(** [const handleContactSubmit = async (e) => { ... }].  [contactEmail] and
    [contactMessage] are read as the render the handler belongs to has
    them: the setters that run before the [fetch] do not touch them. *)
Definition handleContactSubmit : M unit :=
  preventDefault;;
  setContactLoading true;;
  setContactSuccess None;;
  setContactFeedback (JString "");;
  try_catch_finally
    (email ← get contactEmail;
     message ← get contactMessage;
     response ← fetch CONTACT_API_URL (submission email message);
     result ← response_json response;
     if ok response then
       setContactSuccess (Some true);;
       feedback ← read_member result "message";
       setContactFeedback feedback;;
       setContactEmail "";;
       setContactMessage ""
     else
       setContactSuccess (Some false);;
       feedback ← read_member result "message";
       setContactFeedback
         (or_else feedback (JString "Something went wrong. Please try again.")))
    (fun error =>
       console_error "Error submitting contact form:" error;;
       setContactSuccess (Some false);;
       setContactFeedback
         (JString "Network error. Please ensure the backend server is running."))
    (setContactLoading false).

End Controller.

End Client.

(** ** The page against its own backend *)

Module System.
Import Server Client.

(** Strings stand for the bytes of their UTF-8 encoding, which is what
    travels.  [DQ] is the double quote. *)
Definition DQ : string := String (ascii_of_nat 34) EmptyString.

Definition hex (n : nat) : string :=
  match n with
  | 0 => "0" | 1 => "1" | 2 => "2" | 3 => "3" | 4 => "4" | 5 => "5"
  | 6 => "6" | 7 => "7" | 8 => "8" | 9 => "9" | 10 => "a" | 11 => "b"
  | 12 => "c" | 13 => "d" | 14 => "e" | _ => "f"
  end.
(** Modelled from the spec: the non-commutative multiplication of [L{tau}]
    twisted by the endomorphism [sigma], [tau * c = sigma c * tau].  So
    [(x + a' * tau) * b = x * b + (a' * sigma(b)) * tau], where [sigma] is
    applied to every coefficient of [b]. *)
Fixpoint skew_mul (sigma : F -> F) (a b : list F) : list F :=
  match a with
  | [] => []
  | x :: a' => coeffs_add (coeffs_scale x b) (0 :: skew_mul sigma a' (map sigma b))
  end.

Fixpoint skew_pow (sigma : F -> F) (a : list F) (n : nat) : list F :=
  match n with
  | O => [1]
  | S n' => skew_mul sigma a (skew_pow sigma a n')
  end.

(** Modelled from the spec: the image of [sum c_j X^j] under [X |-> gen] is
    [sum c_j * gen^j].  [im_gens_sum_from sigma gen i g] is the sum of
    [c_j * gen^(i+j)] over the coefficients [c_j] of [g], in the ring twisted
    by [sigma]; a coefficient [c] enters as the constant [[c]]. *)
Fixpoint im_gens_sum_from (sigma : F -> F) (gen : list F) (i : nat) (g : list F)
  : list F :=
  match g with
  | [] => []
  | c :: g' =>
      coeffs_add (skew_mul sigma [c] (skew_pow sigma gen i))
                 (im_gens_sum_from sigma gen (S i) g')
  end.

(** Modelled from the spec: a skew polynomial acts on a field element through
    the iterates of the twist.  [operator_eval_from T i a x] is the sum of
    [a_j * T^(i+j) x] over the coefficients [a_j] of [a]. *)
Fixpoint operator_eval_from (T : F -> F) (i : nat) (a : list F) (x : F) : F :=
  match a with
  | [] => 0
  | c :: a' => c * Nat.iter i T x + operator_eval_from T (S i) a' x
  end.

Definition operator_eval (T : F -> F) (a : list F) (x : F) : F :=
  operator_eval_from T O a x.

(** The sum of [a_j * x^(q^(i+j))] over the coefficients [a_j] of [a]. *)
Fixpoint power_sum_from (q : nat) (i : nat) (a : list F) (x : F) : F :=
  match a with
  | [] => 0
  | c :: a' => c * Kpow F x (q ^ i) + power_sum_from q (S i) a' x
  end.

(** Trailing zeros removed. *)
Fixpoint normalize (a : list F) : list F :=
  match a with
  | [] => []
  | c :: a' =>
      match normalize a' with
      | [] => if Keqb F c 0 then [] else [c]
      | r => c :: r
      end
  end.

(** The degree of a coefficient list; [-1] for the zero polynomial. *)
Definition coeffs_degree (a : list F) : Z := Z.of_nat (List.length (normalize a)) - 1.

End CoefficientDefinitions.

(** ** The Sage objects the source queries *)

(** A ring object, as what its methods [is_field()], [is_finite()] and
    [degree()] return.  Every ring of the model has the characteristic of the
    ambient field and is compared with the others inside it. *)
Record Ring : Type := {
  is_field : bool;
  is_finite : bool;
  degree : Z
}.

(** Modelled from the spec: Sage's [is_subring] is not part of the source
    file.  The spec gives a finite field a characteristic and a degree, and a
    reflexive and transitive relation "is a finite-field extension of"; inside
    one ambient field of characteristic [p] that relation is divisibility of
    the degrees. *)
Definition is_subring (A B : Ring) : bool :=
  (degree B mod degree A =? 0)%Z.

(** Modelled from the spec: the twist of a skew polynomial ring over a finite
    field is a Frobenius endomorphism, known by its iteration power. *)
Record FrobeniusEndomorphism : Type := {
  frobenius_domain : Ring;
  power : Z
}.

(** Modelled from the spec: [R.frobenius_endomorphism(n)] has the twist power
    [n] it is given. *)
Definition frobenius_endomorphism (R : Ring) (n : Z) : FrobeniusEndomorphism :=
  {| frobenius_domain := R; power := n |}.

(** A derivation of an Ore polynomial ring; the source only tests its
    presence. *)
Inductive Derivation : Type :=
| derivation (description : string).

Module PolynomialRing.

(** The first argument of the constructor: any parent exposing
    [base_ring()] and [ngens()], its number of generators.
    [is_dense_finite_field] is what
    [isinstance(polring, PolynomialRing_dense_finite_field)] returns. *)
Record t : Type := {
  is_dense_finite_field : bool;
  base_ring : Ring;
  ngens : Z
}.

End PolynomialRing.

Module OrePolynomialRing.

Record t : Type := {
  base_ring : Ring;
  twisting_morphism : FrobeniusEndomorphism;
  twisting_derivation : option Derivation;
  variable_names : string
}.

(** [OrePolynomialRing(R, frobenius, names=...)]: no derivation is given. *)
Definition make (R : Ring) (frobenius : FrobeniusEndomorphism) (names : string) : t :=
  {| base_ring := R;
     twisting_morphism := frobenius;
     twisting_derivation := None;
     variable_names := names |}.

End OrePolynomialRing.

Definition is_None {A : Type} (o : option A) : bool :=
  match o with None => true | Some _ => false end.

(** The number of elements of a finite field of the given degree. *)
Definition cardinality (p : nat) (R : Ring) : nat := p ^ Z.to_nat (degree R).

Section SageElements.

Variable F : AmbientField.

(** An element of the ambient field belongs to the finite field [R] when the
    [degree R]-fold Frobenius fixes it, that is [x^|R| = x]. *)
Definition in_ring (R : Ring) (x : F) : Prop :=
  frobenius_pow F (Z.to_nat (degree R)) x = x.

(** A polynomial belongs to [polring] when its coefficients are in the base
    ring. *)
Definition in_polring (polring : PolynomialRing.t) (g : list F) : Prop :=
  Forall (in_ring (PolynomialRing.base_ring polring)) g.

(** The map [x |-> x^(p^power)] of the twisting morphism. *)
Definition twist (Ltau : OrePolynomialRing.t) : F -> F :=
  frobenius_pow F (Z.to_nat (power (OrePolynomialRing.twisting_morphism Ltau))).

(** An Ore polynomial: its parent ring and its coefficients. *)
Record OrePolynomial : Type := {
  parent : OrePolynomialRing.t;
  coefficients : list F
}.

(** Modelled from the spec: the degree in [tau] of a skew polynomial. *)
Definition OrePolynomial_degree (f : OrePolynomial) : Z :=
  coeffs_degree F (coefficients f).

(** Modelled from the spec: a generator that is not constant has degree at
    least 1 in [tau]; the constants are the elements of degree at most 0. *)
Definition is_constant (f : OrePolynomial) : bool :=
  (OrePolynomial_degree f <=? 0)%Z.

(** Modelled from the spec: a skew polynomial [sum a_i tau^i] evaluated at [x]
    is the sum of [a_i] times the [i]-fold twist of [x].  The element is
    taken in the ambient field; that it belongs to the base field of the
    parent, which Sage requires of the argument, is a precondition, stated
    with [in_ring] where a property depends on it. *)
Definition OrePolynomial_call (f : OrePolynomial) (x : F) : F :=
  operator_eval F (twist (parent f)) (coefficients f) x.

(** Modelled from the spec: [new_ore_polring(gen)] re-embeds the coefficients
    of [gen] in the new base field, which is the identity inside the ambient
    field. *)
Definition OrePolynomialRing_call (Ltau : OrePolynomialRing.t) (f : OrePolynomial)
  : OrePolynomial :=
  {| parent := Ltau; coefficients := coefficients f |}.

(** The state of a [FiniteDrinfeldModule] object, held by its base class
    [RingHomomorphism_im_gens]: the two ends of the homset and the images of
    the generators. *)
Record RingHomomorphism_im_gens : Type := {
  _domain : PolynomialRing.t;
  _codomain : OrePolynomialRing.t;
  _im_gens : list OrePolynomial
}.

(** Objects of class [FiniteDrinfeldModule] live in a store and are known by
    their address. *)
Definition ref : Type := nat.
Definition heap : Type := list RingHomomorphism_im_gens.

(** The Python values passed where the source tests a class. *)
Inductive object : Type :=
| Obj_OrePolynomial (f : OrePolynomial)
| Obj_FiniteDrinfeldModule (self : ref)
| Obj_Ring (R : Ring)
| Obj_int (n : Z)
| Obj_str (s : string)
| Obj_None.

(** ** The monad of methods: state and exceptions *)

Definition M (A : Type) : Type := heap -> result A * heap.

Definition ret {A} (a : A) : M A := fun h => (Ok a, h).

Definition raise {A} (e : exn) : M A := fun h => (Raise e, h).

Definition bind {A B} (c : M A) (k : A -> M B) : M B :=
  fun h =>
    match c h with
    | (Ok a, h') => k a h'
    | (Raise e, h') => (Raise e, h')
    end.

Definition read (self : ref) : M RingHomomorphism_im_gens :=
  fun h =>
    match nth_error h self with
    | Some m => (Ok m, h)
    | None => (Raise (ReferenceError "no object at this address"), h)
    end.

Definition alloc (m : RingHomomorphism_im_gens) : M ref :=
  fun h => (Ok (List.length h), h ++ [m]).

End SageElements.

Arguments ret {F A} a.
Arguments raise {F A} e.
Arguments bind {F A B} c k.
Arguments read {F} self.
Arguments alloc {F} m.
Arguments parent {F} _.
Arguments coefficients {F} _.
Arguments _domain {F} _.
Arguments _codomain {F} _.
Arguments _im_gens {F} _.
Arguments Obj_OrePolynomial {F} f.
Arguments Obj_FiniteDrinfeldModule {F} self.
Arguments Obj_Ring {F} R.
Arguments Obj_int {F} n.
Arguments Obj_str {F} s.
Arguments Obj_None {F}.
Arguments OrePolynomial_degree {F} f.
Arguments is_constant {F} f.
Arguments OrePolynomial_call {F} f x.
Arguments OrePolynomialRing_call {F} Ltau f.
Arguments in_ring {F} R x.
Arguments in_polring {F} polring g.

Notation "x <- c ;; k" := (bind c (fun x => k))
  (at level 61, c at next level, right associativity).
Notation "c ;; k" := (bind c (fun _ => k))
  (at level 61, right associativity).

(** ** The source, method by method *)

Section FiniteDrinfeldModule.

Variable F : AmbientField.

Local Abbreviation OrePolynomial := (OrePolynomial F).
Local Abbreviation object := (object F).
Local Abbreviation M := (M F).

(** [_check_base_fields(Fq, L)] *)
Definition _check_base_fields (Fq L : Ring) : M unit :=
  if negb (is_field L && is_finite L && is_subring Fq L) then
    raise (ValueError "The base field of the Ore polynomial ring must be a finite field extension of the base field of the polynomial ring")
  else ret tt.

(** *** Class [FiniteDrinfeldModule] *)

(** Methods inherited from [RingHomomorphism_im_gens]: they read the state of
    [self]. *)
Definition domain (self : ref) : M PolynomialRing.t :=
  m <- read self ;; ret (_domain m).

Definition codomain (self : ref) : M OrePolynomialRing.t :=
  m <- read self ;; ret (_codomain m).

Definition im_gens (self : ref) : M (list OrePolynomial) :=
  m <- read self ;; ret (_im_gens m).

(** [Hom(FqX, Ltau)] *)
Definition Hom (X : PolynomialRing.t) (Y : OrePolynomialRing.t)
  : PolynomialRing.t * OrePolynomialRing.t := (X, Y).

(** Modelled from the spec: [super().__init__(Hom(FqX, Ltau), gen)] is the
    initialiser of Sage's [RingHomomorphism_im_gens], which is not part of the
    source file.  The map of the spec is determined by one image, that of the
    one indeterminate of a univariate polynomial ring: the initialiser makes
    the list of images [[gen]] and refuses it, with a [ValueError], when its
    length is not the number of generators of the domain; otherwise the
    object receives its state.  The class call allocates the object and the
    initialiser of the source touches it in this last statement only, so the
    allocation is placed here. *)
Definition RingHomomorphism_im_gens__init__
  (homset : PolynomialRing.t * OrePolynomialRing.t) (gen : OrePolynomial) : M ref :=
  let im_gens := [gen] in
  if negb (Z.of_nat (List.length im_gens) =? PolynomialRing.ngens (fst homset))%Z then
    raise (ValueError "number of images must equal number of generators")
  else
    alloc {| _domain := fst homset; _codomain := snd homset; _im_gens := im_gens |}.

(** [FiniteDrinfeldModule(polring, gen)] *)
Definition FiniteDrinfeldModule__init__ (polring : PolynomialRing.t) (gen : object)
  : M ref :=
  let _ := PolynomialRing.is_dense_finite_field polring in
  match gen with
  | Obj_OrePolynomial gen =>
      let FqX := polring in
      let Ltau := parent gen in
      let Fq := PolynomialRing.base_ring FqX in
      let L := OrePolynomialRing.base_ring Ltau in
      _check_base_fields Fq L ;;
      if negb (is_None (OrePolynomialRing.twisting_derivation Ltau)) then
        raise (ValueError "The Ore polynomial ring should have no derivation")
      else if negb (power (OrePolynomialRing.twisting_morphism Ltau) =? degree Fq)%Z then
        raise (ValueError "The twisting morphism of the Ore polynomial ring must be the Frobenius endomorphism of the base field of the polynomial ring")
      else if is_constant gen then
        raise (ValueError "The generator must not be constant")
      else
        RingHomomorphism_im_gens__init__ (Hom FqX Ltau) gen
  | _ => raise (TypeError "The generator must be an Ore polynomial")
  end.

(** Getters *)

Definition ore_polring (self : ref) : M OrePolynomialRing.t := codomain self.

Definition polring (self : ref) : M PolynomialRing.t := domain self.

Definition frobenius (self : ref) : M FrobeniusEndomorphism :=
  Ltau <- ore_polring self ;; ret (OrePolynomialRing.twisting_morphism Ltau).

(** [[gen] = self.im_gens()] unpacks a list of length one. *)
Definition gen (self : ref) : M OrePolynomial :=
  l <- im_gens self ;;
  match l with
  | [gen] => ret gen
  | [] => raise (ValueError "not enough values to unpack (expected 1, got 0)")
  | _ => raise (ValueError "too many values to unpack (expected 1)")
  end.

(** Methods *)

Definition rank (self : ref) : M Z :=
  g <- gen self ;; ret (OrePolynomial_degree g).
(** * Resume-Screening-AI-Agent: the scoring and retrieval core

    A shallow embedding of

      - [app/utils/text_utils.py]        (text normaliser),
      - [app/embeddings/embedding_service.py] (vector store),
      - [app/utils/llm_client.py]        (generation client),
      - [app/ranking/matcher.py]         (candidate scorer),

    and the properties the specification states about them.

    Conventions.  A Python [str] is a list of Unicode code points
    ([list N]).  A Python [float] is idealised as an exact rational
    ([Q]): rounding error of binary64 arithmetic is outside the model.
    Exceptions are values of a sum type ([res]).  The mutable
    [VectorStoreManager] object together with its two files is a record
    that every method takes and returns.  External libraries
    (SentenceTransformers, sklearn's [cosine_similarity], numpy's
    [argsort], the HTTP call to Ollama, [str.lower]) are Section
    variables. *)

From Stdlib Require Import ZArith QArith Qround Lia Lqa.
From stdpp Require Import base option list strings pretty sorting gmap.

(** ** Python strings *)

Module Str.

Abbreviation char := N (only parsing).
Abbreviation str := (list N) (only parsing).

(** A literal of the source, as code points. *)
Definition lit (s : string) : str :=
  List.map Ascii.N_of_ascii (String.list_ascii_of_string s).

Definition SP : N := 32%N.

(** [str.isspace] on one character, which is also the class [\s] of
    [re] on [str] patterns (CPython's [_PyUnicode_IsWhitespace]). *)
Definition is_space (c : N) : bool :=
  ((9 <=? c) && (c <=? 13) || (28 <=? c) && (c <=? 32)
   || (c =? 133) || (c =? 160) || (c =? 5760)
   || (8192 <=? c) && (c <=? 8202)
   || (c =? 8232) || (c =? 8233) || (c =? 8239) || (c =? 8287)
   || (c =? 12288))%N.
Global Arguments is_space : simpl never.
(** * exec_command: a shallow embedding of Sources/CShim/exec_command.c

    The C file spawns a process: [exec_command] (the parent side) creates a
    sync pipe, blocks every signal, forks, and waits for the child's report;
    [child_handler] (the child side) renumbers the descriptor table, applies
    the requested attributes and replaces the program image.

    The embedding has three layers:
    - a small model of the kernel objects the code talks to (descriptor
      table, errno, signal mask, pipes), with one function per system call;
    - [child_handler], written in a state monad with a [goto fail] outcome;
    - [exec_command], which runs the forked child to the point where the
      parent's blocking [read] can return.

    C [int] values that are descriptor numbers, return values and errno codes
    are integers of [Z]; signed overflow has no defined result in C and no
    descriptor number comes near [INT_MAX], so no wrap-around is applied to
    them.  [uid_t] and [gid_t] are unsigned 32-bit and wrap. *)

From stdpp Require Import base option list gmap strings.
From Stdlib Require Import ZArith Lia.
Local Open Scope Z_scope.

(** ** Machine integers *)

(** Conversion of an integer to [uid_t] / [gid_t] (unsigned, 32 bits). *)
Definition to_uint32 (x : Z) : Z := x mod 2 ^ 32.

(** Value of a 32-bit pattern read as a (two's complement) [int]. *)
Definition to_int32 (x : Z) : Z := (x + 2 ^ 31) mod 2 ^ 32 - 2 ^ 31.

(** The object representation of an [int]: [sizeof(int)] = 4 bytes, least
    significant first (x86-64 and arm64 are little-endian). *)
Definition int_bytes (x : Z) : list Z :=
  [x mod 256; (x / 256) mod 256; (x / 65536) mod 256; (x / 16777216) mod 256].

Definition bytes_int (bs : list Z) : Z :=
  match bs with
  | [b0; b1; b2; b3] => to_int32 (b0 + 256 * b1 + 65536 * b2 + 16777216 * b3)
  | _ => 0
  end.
|---|
What this task involves – Looking at the data above, write out exactly the lines that start at the one containing "if negb (Z.of_nat" and end at the one containing "(** [FiniteDrinfeldModule(polring, gen)] *)"; include both and nothing beyond.

Result –
  if negb (Z.of_nat (List.length im_gens) =? PolynomialRing.ngens (fst homset))%Z then
    raise (ValueError "number of images must equal number of generators")
  else
    alloc {| _domain := fst homset; _codomain := snd homset; _im_gens := im_gens |}.

(** [FiniteDrinfeldModule(polring, gen)] *)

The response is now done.